··· Source data

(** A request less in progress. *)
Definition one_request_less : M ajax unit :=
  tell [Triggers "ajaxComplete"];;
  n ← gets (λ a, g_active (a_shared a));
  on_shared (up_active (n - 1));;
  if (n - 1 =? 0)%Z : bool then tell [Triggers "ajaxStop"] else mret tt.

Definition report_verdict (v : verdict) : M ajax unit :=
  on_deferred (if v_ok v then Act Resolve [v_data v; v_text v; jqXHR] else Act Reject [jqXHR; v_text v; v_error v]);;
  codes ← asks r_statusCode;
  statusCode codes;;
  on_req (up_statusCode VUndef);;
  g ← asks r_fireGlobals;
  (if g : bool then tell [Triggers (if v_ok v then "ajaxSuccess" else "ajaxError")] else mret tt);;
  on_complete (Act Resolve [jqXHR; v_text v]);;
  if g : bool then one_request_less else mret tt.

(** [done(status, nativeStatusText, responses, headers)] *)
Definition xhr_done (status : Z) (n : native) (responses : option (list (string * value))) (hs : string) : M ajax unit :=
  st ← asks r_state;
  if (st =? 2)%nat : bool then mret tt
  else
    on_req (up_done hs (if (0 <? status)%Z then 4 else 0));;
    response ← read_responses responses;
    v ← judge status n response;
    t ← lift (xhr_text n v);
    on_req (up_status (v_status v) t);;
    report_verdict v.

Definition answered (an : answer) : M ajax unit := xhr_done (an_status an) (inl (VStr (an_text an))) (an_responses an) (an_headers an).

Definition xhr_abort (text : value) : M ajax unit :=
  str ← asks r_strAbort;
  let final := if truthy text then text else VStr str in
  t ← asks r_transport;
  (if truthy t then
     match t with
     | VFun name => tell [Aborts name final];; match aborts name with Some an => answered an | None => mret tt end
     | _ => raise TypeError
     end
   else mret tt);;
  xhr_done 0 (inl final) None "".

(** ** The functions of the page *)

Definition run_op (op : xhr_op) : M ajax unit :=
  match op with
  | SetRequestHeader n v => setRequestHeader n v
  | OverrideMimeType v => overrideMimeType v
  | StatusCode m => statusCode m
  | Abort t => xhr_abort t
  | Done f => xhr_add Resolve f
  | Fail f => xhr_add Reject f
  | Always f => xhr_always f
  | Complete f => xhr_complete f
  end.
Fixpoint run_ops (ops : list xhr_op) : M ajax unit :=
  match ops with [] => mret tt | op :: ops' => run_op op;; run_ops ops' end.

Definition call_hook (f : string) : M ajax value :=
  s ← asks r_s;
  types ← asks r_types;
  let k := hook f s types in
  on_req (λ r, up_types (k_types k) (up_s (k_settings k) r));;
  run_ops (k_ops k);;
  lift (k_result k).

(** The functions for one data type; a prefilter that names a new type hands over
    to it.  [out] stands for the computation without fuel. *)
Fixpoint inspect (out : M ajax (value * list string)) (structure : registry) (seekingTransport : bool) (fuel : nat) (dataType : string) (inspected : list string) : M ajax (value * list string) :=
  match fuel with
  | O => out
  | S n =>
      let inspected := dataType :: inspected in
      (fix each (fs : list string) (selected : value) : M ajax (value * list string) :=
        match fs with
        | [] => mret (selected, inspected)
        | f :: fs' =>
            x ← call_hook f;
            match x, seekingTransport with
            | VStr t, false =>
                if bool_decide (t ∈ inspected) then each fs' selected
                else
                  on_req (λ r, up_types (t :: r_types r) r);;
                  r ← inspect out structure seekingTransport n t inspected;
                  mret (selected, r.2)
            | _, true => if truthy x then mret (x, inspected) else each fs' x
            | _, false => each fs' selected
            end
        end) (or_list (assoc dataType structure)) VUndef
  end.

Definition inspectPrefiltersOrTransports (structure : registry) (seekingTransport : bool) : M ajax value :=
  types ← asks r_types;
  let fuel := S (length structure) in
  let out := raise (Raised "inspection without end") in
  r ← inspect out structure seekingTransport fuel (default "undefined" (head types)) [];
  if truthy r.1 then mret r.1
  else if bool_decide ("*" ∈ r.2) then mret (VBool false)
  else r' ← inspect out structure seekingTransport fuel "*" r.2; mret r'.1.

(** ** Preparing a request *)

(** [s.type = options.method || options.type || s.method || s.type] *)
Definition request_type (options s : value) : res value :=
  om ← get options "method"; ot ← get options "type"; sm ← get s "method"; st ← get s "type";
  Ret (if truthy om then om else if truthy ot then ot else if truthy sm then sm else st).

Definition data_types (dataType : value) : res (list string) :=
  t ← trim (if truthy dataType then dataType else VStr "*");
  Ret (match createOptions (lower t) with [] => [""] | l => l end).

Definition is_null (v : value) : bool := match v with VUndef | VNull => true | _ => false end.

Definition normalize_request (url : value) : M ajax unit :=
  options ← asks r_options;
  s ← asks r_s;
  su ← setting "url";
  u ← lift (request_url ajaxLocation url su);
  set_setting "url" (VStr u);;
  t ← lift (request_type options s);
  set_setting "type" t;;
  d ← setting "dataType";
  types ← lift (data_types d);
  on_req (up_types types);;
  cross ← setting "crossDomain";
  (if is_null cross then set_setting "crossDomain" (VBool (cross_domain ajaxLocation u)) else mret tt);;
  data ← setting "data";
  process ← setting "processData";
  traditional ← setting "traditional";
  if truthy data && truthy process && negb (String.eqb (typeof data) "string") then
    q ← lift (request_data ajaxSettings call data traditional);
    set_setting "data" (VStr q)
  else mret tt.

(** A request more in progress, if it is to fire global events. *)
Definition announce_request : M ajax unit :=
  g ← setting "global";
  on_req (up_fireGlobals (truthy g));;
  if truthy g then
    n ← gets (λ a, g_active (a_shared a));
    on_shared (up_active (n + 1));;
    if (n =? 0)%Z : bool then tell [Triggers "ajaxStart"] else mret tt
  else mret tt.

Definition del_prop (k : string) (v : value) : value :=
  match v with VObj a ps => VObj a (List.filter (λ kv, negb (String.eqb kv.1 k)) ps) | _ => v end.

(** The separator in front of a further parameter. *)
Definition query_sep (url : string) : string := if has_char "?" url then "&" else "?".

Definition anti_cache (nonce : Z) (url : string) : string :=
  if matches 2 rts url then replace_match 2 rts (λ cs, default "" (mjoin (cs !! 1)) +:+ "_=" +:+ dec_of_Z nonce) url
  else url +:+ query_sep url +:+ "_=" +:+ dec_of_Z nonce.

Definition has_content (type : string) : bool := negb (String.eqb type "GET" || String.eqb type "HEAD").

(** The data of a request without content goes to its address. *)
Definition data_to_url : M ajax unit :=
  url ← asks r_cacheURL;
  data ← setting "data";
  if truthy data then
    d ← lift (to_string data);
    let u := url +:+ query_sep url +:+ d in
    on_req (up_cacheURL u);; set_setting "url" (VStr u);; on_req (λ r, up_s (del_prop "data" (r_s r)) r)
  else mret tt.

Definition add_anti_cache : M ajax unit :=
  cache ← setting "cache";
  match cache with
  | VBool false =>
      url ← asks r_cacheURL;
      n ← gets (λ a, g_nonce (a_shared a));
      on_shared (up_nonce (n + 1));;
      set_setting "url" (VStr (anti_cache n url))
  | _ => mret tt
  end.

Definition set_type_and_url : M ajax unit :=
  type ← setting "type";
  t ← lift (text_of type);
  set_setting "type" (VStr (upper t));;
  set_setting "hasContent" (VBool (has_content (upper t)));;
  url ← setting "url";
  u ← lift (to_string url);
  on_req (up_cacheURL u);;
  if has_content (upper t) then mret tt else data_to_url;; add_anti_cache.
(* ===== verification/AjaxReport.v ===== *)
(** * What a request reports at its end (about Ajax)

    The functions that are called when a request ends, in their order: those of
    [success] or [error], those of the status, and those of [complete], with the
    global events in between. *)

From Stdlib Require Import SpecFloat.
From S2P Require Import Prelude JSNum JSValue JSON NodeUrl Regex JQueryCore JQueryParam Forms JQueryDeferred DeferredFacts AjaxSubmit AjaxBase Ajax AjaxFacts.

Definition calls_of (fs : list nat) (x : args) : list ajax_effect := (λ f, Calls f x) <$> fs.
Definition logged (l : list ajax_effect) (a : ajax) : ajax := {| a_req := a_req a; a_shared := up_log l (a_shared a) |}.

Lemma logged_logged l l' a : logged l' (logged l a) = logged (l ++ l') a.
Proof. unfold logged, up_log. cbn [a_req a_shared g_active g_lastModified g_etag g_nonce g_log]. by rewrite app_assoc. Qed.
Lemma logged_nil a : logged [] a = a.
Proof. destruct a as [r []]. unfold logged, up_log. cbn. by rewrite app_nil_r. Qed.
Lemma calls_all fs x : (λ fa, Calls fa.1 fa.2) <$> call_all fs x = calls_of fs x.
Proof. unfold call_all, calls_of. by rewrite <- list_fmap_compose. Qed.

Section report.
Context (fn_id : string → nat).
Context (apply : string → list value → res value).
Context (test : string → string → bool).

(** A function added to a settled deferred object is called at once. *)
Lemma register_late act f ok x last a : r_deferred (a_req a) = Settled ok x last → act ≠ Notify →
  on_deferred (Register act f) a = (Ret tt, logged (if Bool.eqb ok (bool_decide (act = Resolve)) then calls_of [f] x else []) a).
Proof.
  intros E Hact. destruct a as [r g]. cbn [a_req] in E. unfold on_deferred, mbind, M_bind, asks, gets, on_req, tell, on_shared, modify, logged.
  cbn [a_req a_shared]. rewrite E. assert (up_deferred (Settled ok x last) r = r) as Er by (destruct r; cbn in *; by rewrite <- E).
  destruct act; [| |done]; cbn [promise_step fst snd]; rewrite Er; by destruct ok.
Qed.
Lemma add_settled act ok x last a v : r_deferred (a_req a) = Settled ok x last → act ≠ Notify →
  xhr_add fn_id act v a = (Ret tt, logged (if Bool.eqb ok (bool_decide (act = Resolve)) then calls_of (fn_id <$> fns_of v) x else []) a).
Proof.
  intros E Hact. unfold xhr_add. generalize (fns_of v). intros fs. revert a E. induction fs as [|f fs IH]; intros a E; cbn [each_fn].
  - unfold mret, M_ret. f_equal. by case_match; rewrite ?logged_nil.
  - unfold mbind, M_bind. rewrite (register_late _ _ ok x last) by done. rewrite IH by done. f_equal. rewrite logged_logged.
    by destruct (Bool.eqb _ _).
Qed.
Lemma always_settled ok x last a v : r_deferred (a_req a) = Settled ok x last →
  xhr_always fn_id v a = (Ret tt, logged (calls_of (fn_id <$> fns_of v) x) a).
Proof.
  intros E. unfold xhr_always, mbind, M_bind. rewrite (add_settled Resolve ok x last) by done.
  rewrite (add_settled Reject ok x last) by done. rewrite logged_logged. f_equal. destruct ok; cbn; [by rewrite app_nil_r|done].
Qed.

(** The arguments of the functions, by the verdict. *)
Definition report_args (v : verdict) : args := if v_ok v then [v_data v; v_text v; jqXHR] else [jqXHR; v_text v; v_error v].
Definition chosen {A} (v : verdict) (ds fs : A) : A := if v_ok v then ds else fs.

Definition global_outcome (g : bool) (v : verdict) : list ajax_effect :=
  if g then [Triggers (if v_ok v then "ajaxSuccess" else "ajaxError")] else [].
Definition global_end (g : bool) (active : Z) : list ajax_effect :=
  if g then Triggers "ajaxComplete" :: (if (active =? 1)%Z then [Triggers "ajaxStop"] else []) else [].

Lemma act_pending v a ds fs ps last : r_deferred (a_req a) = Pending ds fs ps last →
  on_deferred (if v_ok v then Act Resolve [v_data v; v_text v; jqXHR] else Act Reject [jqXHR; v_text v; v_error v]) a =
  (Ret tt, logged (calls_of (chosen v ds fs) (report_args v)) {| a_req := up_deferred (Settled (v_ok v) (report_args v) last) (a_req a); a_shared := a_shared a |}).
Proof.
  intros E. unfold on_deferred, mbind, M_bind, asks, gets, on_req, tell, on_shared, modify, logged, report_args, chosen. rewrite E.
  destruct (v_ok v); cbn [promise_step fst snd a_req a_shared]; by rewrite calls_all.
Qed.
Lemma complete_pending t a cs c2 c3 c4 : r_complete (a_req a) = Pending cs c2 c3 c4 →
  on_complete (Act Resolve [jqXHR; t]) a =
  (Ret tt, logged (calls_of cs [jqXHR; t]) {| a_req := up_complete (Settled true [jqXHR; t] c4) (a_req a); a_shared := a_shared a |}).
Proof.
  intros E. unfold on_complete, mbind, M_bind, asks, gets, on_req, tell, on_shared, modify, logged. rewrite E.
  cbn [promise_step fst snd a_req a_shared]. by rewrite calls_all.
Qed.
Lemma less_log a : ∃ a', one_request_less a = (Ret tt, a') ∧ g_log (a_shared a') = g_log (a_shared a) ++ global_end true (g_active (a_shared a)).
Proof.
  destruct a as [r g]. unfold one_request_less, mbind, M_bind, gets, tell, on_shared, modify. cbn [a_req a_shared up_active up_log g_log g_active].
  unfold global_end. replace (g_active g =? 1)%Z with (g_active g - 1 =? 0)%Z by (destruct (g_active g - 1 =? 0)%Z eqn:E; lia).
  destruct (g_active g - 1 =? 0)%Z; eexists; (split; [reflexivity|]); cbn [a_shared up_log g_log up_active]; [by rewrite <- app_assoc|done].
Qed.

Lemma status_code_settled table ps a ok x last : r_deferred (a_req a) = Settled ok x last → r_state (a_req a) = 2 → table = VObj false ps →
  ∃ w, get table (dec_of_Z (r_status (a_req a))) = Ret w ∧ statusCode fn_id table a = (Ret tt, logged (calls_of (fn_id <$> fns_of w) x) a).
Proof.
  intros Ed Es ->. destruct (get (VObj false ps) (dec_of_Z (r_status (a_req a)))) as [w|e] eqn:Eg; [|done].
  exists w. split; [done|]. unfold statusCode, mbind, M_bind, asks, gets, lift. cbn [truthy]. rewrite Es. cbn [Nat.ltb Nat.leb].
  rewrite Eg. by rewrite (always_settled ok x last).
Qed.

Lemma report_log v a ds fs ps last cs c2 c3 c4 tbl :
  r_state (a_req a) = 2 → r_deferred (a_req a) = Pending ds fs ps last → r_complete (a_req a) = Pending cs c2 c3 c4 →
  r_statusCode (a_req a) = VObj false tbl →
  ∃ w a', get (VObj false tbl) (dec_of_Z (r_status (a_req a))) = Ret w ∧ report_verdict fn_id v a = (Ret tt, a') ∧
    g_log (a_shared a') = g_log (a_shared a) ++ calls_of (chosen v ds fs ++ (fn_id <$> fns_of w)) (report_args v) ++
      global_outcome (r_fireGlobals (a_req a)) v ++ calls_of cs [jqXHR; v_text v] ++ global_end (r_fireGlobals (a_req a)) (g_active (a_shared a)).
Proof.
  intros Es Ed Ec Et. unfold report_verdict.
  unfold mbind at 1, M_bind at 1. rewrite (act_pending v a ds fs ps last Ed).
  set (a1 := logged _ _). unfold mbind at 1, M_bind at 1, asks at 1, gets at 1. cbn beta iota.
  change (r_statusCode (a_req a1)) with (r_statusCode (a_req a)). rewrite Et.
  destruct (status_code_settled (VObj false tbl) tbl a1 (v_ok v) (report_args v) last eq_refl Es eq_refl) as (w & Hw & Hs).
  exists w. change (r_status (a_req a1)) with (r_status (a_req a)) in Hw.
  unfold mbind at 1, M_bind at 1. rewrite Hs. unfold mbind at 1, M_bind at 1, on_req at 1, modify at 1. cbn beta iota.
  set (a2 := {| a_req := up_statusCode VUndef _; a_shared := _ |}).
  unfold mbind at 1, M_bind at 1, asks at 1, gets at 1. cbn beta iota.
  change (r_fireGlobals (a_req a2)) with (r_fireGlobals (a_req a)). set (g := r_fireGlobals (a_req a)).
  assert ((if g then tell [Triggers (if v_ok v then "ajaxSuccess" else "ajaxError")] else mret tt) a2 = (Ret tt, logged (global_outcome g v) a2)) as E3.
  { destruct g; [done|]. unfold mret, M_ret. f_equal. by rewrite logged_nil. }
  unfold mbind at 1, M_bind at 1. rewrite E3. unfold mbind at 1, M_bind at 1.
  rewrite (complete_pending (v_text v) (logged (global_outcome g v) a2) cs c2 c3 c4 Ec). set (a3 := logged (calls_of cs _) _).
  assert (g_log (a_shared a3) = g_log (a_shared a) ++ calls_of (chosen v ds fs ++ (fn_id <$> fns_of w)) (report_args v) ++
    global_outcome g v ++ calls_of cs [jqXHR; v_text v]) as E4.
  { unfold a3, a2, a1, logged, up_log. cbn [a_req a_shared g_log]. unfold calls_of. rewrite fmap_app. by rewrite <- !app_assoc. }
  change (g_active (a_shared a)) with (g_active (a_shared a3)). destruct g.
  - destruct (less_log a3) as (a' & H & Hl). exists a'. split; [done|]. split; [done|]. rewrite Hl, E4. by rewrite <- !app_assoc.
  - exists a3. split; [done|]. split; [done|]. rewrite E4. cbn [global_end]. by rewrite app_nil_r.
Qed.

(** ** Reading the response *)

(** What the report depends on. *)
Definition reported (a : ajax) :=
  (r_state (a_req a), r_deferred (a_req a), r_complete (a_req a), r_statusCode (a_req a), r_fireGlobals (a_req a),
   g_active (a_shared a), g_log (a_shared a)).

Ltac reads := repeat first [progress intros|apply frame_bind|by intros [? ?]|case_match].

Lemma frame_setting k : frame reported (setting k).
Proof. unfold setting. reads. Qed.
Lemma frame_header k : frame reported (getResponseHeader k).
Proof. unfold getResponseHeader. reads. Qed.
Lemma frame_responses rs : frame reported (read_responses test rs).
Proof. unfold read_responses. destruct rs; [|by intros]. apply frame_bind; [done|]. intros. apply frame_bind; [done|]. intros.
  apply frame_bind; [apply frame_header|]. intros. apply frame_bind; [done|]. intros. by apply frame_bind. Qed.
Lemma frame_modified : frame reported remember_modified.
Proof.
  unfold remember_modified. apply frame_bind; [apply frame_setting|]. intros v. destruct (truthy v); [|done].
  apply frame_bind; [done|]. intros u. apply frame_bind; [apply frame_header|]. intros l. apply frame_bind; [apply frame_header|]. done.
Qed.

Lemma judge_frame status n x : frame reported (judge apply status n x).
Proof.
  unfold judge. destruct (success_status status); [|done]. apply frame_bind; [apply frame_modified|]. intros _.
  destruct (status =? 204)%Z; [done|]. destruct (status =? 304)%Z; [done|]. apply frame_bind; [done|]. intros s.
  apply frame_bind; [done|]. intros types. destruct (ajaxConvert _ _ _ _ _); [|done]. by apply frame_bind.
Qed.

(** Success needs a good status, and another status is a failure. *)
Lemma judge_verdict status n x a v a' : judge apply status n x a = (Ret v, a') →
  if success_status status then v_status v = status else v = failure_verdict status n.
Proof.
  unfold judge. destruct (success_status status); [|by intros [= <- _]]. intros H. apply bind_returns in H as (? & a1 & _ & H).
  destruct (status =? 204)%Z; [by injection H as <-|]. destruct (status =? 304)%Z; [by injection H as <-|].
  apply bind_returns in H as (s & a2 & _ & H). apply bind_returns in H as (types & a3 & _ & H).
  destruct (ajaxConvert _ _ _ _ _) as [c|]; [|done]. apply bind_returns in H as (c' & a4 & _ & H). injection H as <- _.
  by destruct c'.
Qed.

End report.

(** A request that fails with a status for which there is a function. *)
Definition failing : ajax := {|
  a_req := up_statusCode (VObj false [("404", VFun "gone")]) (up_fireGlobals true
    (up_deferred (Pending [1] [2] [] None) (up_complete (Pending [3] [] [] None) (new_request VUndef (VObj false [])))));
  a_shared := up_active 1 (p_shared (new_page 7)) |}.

······

* What needs to be done: Set down exactly the lines of the data above, beginning with the line that has "Definition xhr_abort (text" and ending with the line that has "match ops with", and no others.

* Your response:
Definition xhr_abort (text : value) : M ajax unit :=
  str ← asks r_strAbort;
  let final := if truthy text then text else VStr str in
  t ← asks r_transport;
  (if truthy t then
     match t with
     | VFun name => tell [Aborts name final];; match aborts name with Some an => answered an | None => mret tt end
     | _ => raise TypeError
     end
   else mret tt);;
  xhr_done 0 (inl final) None "".

(** ** The functions of the page *)

Definition run_op (op : xhr_op) : M ajax unit :=
  match op with
  | SetRequestHeader n v => setRequestHeader n v
  | OverrideMimeType v => overrideMimeType v
  | StatusCode m => statusCode m
  | Abort t => xhr_abort t
  | Done f => xhr_add Resolve f
  | Fail f => xhr_add Reject f
  | Always f => xhr_always f
  | Complete f => xhr_complete f
  end.
Fixpoint run_ops (ops : list xhr_op) : M ajax unit :=
  match ops with [] => mret tt | op :: ops' => run_op op;; run_ops ops' end.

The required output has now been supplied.